Human induced pluripotent stem cells (hiPSCs) demonstrated great potential in basic research, disease modeling, drug development, cell therapeutics, and regenerative medicine, as various distinct somatic cell types such as hepatocytes can be derived from hiPSCs. However, highly efficient hiPSC to somatic cell differentiation has not yet been achieved because of various challenging problems, one of which is less-optimal culture methods for hiPSC expansion. Conventionally, hiPSCs have been cultured as monolayers on flat surfaces, usually resulting in unstable genetic integrity, reduced pluripotency, and spontaneous differentiation after numerous passages. Recently, three-dimensional (3D) spheroids of hiPSCs have shown potential for somatic cell differentiations.

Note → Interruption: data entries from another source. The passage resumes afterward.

(** * pytorch-lightning: hyper-parameter parsing helpers and the sharded
      native-AMP precision plugin

    A shallow embedding of
      - [pytorch_lightning/utilities/parsing.py]
      - [pytorch_lightning/plugins/precision/sharded_native_amp.py]
    followed by the properties established for them.

    Python values are unityped; the embedding keeps the fragment of the
    value universe these functions inspect, models exceptions with an
    explicit result type, dictionaries with finite maps, and objects that
    are mutated through several references with an explicit heap. *)

From Stdlib Require Import ZArith String Ascii List Bool Lia.
From stdpp Require Import base option list gmap strings fin_maps sorting.

#[local] Set Warnings "-register-all".
#[local] Open Scope string_scope.
#[local] Open Scope list_scope.

(* ===================================================================== *)
(** * Part I.  The embedding                                              *)
(* ===================================================================== *)

(** ** The fragment of the Python runtime used by the sources *)
Module Py.

(** Exception classes raised or caught by the sources, with the part of the
    built-in hierarchy that decides which [except] clause applies. *)
Inductive ExcClass : Type :=
| Exception
| ValueError
| TypeError
| AttributeError
| LookupError
| KeyError
| IndexError
| RuntimeError
| RecursionError
| PickleError
| PicklingError
| UnpicklingError.

#[global] Instance ExcClass_eq_dec : EqDecision ExcClass.
Proof. solve_decision. Defined.

(** Direct base class ([None] for [Exception], the root kept here). *)
Definition exc_base (c : ExcClass) : option ExcClass :=
  match c with
  | Exception => None
  | ValueError | TypeError | AttributeError | LookupError
  | RuntimeError | PickleError => Some Exception
  | KeyError | IndexError => Some LookupError
  | RecursionError => Some RuntimeError
  | PicklingError | UnpicklingError => Some PickleError
  end.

However, these hiPSC spheroids are generated using 2D-cultured cells in either nonadherent U-bottom 96-well plates or agarose microarray molding plates, in which single hiPSCs are forced to aggregate into spheroids. These “aggregation molding” methods are neither typically suited for large-scale hiPSC manufacturing nor for tissue engineering. In addition, the aggregated hiPSC spheroids present limited functions compared to physiologically formed hiPSC 3D colonies. In this chapter, advanced 3D cell culture technologies will be reviewed, and comprehensive discussions and future development will be provided and suggested.